PDF(Pubmed)
Abstract:
Activating mutations in KIT, particularly D816V, have been associated with mastocytosis. Additionally, expression of heterozygous KIT M541L has been primarily reported in patients with pediatric mastocytosis. We thus examined the prevalence of this variant in pediatric and adult patients with mastocytosis (n = 100) compared to ancestry-matched 1000 genomes controls (n = 500) and patients with idiopathic anaphylaxis (n = 23). We then compared clinical symptoms and laboratory data on patients with systemic and cutaneous mastocytosis and bone marrow histopathology on a matched cohort with and without the KIT M541L variant. Overall, the KIT M541L variant was identified in 19 individuals; the majority were diagnosed with systemic mastocytosis (89.4%) with an associated KIT D816V mutation. There were no significant differences in peripheral blood parameters between groups. Patients with mastocytosis carrying the KIT M541L variant did not demonstrate significant differences in symptomatology compared to a matched reference cohort (n = 13/81) without KIT M541L. In patients with idiopathic anaphylaxis, no significant associations were observed.
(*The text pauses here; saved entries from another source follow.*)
Lemma unpausedRuns_angles (r : R) (i : Ref) (ts : list R) :
  forall (app : App.t) (this : AstronomicalObject) (t0 : R),
    wellFormed (App.SolarSystem app) ->
    App.timeLastFrame app = Some t0 -> t0 <> 0 ->
    Forall (fun t => t <> 0) ts ->
    App.SolarSystem app !! i = Some this ->
    exists this',
      App.SolarSystem (unpausedRuns r ts app) !! i = Some this' /\
      cumulativeOrbitAngle this'
      = cumulativeOrbitAngle this
        + 2 * PI * (List.last ts t0 - t0) / (r * orbitalPeriod this) /\
      lastSpinAngle this'
      = lastSpinAngle this
        + 2 * PI * (List.last ts t0 - t0) / (r * spinPeriod this).
Proof.
  induction ts as [|t ts IH]; intros app this t0 Hwf Ht0 Hnz Hts Hi.
  - exists this. split; [exact Hi|]. cbn. unfold Rdiv. split; ring.
  - inversion Hts as [|? ? Ht Hts']; subst.
    unfold unpausedRuns, App.runs. cbn [map foldl].
    set (app1 := App.run false r t app).
    assert (Happ1 : app1 = App.mk (Some t)
                             (App.animateAll r (t - t0) (App.SolarSystem app))).
    { subst app1. unfold App.run, App.animate, App.millisecondsSinceLastFrame.
      rewrite Ht0. unfold App.falsy.
      destruct (Req_dec_T t0 0) as [E|_]; [contradiction|]. reflexivity. }
    destruct (animateAll_lookup r (t - t0) _ i this Hwf Hi) as (P & HP).
    destruct (IH app1 (animate P r (t - t0) this) t) as (this' & H1 & H2 & H3).
    + rewrite Happ1. apply animateAll_wellFormed. exact Hwf.
    + rewrite Happ1. reflexivity.
    + exact Ht.
    + exact Hts'.
    + rewrite Happ1. exact HP.
    + exists this'. split; [exact H1|].
      rewrite H2, H3, animate_cumulativeOrbitAngle, animate_lastSpinAngle,
        animate_orbitalPeriod, animate_spinPeriod, last_cons.
      unfold orbitAmount, spinAmount. rewrite !calculatePortionOf_eq.
      unfold Rdiv. split; ring.
Qed.

(** X4.  From a first frame on (or the first frame after a pause), the
    driver called at clock readings [t1], then [ts], at a constant rate
    and never paused, has advanced every body's [cumulativeOrbitAngle]
    by the angle of the total time, [2 PI (tn - t1) / (r * orbitalPeriod)],
    and its [lastSpinAngle] likewise: the split of the time into frames
    does not matter, and the first frame itself moves nothing.  A clock
    reading of 0 would be taken for "no previous frame" and is excluded. *)
Theorem X4_elapsed_time_telescopes (r t1 : R) (ts : list R) (app : App.t)
    (i : Ref) (this : AstronomicalObject) :
  wellFormed (App.SolarSystem app) ->
  App.timeLastFrame app = None ->
  t1 <> 0 -> Forall (fun t => t <> 0) ts ->
  App.SolarSystem app !! i = Some this ->
  exists this',
    App.SolarSystem (unpausedRuns r (t1 :: ts) app) !! i = Some this' /\
    cumulativeOrbitAngle this'
    = cumulativeOrbitAngle this
      + 2 * PI * (List.last ts t1 - t1) / (r * orbitalPeriod this) /\
    lastSpinAngle this'
    = lastSpinAngle this
      + 2 * PI * (List.last ts t1 - t1) / (r * spinPeriod this).
Proof.
  intros Hwf Ht0 Ht1 Hts Hi.
  unfold unpausedRuns, App.runs. cbn [map foldl].
  set (app1 := App.run false r t1 app).
  assert (Happ1 : app1 = App.mk (Some t1)
                           (App.animateAll r 0 (App.SolarSystem app))).
  { subst app1. unfold App.run, App.animate, App.millisecondsSinceLastFrame.
    rewrite Ht0. cbn. f_equal. f_equal. unfold Rminus. apply Rplus_opp_r. }
  destruct (animateAll_lookup r 0 _ i this Hwf Hi) as (P & HP).
  destruct (unpausedRuns_angles r i ts app1 (animate P r 0 this) t1)
    as (this' & H1 & H2 & H3).
  - rewrite Happ1. apply animateAll_wellFormed. exact Hwf.
  - rewrite Happ1. reflexivity.
  - exact Ht1.
  - exact Hts.
  - rewrite Happ1. exact HP.
  - exists this'. split; [exact H1|].
    rewrite H2, H3, animate_cumulativeOrbitAngle, animate_lastSpinAngle,
      animate_orbitalPeriod, animate_spinPeriod.
    unfold orbitAmount, spinAmount. rewrite !calculatePortionOf_0.
    split; ring.
Qed.

Lemma X4_elapsed_time_telescopes_witness :
  exists this',
    App.SolarSystem
      (unpausedRuns 1000 [5000; 5016; 5033; 5050]
         (App.mk None Scenario.system)) !! 1%nat = Some this' /\
    cumulativeOrbitAngle this'
    = cumulativeOrbitAngle Scenario.planet
      + 2 * PI * (5050 - 5000) / (1000 * orbitalPeriod Scenario.planet) /\
    lastSpinAngle this'
    = lastSpinAngle Scenario.planet
      + 2 * PI * (5050 - 5000) / (1000 * spinPeriod Scenario.planet).
Proof.
  apply (X4_elapsed_time_telescopes 1000 5000 [5016; 5033; 5050]
           (App.mk None Scenario.system) 1 Scenario.planet).
  - apply Reachable_wellFormed. exact ScenarioFacts.Reachable_system.
  - reflexivity.
  - lra.
  - repeat constructor; lra.
  - reflexivity.
Defined.

(** ** A frame on which no time has passed *)

Lemma planet_steps_0 (x : mat4) (d : R) :
  compose [TranslateZ d; RotateY 0; TranslateZ (- d)] x = x.
Proof.
  unfold compose. cbn [foldl applyStep].
  rewrite rotate_0_Y, translate_translate_Z.
  replace (d + - d) with 0 by ring. apply translate_0_Z.
Qed.

Lemma moon_steps_0 (x : mat4) (d c dP : R) :
  compose
    [TranslateZ d; RotateY (- c); TranslateZ dP; RotateY 0;
     TranslateZ (- dP); RotateY (c + 0); TranslateZ (- d)] x
  = x.
Proof.
  unfold compose. cbn [foldl applyStep].
  rewrite rotate_0_Y, translate_translate_Z.
  replace (dP + - dP) with 0 by ring. rewrite translate_0_Z.
  rewrite rotate_rotate_Y. replace (- c + (c + 0)) with 0 by ring.
  rewrite rotate_0_Y, translate_translate_Z.
  replace (d + - d) with 0 by ring. apply translate_0_Z.
Qed.

Lemma respin_unspin (this : AstronomicalObject) (m : mat4) :
  isNotFirstAnimationFrame this = true ->
  respin this 0 (multiply m (unspin this)) = m.
Proof.
  intros Hf. rewrite (unspin_later this Hf).
  rewrite !multiply_rotate, multiply_create. unfold respin.
  replace 1 with (- (-1)) at 1 by ring. rewrite rotate_inverse.
  rewrite rotate_rotate_Y.
  replace ((if spinsClockwise this then lastSpinAngle this
            else - lastSpinAngle this)
           + (if spinsClockwise this then - lastSpinAngle this - 0
              else lastSpinAngle this + 0)) with 0
    by (destruct (spinsClockwise this); ring).
  apply rotate_0_Y.
Qed.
This study uniquely examines the prevalence and impact of the KIT M541L variant in both adult and pediatric patients with mastocytosis further stratified by disease variant. To our knowledge, this is the first case/control study to show a significant genetic association with mastocytosis at the KIT M541L locus.
摘要:
激活KIT中的突变,特别是D816V,与肥大细胞增多症有关.此外,杂合子KITM541L的表达主要在小儿肥大细胞增多症患者中报道。因此,我们检查了这种变异在小儿和成人肥大细胞增多症患者(n=100)中的患病率,与祖先匹配的1000个基因组对照(n=500)和特发性过敏反应患者(n=23)相比。然后,我们在有和没有KITM541L变体的匹配队列中比较了全身和皮肤肥大细胞增多症患者的临床症状和实验室数据以及骨髓组织病理学。总的来说,在19例患者中发现了KITM541L变异;大多数患者被诊断为系统性肥大细胞增多症(89.4%),并伴有KITD816V突变.组间外周血参数无显著差异。与没有KITM541L的匹配参考队列(n=13/81)相比,携带KITM541L变体的肥大细胞增多症患者在症状学上没有显着差异。在特发性过敏反应患者中,未观察到显著关联.这项研究独特地检查了KITM541L变体在成年和小儿肥大细胞增多症患者中的患病率和影响,并通过疾病变体进一步分层。据我们所知,这是第一个病例/对照研究,显示与KITM541L位点的肥大细胞增多症存在显著遗传关联.